:: EXERCISE ::
Some lines in the entries contain the word "gmap". Copy all of them.

[Stored items]

(* ===== verification/RelayGpu.v ===== *)
(** * The GPU side of the browser relay ([browser_relay/relay_server.py])

    A GPU relay admits generations, posts each to the model once, keeps its
    result until the delivery is acknowledged, and journals every request so
    that a restart never replays one.  The steps of a generation's own thread
    and of the HTTP handlers interleave; each is a critical section of the
    source.  Clock readings are arguments in the order the source takes them:
    [time.monotonic()] counts units of 2^-1074 milliseconds. *)

From stdpp Require Import pretty.
From S2P Require Import Prelude StateRes PyValue Contracts Training GenerationFailure RelayJobs.
Local Open Scope Z_scope.
Local Open Scope handler_scope.

(** ** State *)

Record configuration := {
  model : string;
  max_inflight : nat;
  generation_seconds : Z;
  serving_profile : string }.

Inductive connection_state := NoConnection | Open | Closed.

(** What runs a generation: a thread of its own, the handler that admitted it,
    or the echo handler. *)
Inductive runner := Background | Inline | Echo.

#[export] Instance runner_eq_dec : EqDecision runner.
Proof. solve_decision. Defined.

(** How far the runner is: [Unstarted] before [Thread.start], [Preparing] until
    its connection is recorded, [Connecting] until the dispatch decision, [Waiting] while the upstream owns the request. *)
Inductive phase := Unstarted | Preparing | Connecting | Waiting | Echoing (sent : nat) | Ended.

(** The context object of an admitted generation together with the position of
    the thread that serves it. *)
Record context := {
  ctx_request : string;
  ctx_payload : pyval;
  ctx_runner : runner;
  ctx_phase : phase;
  cancel : bool;
  connection : connection_state;
  dispatched : bool;
  ctx_deadline : Z }.

(** [requests] is the journal directory; [posts] the requests sent upstream and
    [trace] the names and requests of the trace events, oldest first. *)
Record relay := {
  boot_id : string;
  lifetime : Z;
  stopped : bool;
  requests : gmap string file;
  gpu_journal : gmap string pydict;
  contexts : list context;
  active_generations : gmap string nat;
  completions : gmap string (option pyval);
  posts : list string;
  trace : list (string * string) }.

Definition set_journal (j : gmap string pydict) (r : gmap string file) (s : relay) : relay :=
  {| boot_id := boot_id s; lifetime := lifetime s; stopped := stopped s; requests := r;
     gpu_journal := j; contexts := contexts s; active_generations := active_generations s;
     completions := completions s; posts := posts s; trace := trace s |}.

Definition set_contexts (f : list context -> list context) (s : relay) : relay :=
  {| boot_id := boot_id s; lifetime := lifetime s; stopped := stopped s; requests := requests s;
     gpu_journal := gpu_journal s; contexts := f (contexts s); active_generations := active_generations s;
     completions := completions s; posts := posts s; trace := trace s |}.

Definition set_active (f : gmap string nat -> gmap string nat) (s : relay) : relay :=
  {| boot_id := boot_id s; lifetime := lifetime s; stopped := stopped s; requests := requests s;
     gpu_journal := gpu_journal s; contexts := contexts s; active_generations := f (active_generations s);
     completions := completions s; posts := posts s; trace := trace s |}.

Definition set_completions (f : gmap string (option pyval) -> gmap string (option pyval))
    (s : relay) : relay :=
  {| boot_id := boot_id s; lifetime := lifetime s; stopped := stopped s; requests := requests s;
     gpu_journal := gpu_journal s; contexts := contexts s; active_generations := active_generations s;
     completions := f (completions s); posts := posts s; trace := trace s |}.

Definition add_post (id : string) (s : relay) : relay :=
  {| boot_id := boot_id s; lifetime := lifetime s; stopped := stopped s; requests := requests s;
     gpu_journal := gpu_journal s; contexts := contexts s; active_generations := active_generations s;
     completions := completions s; posts := posts s ++ [id]; trace := trace s |}.

Definition add_trace (name id : string) (s : relay) : relay :=
  {| boot_id := boot_id s; lifetime := lifetime s; stopped := stopped s; requests := requests s;
     gpu_journal := gpu_journal s; contexts := contexts s; active_generations := active_generations s;
     completions := completions s; posts := posts s; trace := trace s ++ [(name, id)] |}.

Definition set_stopped (s : relay) : relay :=
  {| boot_id := boot_id s; lifetime := lifetime s; stopped := true; requests := requests s;
     gpu_journal := gpu_journal s; contexts := contexts s; active_generations := active_generations s;
     completions := completions s; posts := posts s; trace := trace s |}.

Definition with_phase (p : phase) (c : context) : context :=
  {| ctx_request := ctx_request c; ctx_payload := ctx_payload c; ctx_runner := ctx_runner c;
     ctx_phase := p; cancel := cancel c; connection := connection c; dispatched := dispatched c;
     ctx_deadline := ctx_deadline c |}.

Definition with_connection (n : connection_state) (c : context) : context :=
  {| ctx_request := ctx_request c; ctx_payload := ctx_payload c; ctx_runner := ctx_runner c;
     ctx_phase := ctx_phase c; cancel := cancel c; connection := n; dispatched := dispatched c;
     ctx_deadline := ctx_deadline c |}.

Definition with_cancel (c : context) : context :=
  {| ctx_request := ctx_request c; ctx_payload := ctx_payload c; ctx_runner := ctx_runner c;
     ctx_phase := ctx_phase c; cancel := true;
     connection := match connection c with NoConnection => NoConnection | _ => Closed end;
     dispatched := dispatched c; ctx_deadline := ctx_deadline c |}.

Definition with_dispatch (c : context) : context :=
  {| ctx_request := ctx_request c; ctx_payload := ctx_payload c; ctx_runner := ctx_runner c;
     ctx_phase := Waiting; cancel := cancel c; connection := connection c; dispatched := true;
     ctx_deadline := ctx_deadline c |}.

(** ** The journal *)

Definition status_is (s : string) (record : pydict) : bool := is_str (get_none "status" record) s.

(** [record["status"] in ("running", "uncertain")] *)
Definition reserves (record : pydict) : bool := status_is "running" record || status_is "uncertain" record.

Definition occupied (j : gmap string pydict) : gset string :=
  dom (filter (fun kr => reserves kr.2 = true) j).

(** The requests that hold capacity: unresolved ones and unacknowledged results. *)
Definition holding (s : relay) : gset string := occupied (gpu_journal s) ∪ dom (completions s).

(** Write a record to the journal directory and to [gpu_journal]. *)
Definition journal (id : string) (record : pydict) : stateful relay unit :=
  changing (fun s => set_journal (<[id := record]> (gpu_journal s))
                       (<[id := written (PDict record)]> (requests s)) s).

Definition tracing (name id : string) : stateful relay unit := changing (add_trace name id).

Section Gpu.
Context (sha256_hex : string -> string).
Context (cfg : configuration).

Definition controlled : bool :=
  bool_decide (serving_profile cfg ∈ ["native-pytorch-v1"; "vllm-training-v1"]).

Definition payload_sha256 (payload : pyval) : string := sha256_hex (encoded payload).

:: OUTPUT FOR THIS EXERCISE ::
  requests : gmap string file;
  gpu_journal : gmap string pydict;
  active_generations : gmap string nat;
  completions : gmap string (option pyval);
Definition set_journal (j : gmap string pydict) (r : gmap string file) (s : relay) : relay :=
Definition set_active (f : gmap string nat -> gmap string nat) (s : relay) : relay :=
Definition set_completions (f : gmap string (option pyval) -> gmap string (option pyval))
Definition occupied (j : gmap string pydict) : gset string :=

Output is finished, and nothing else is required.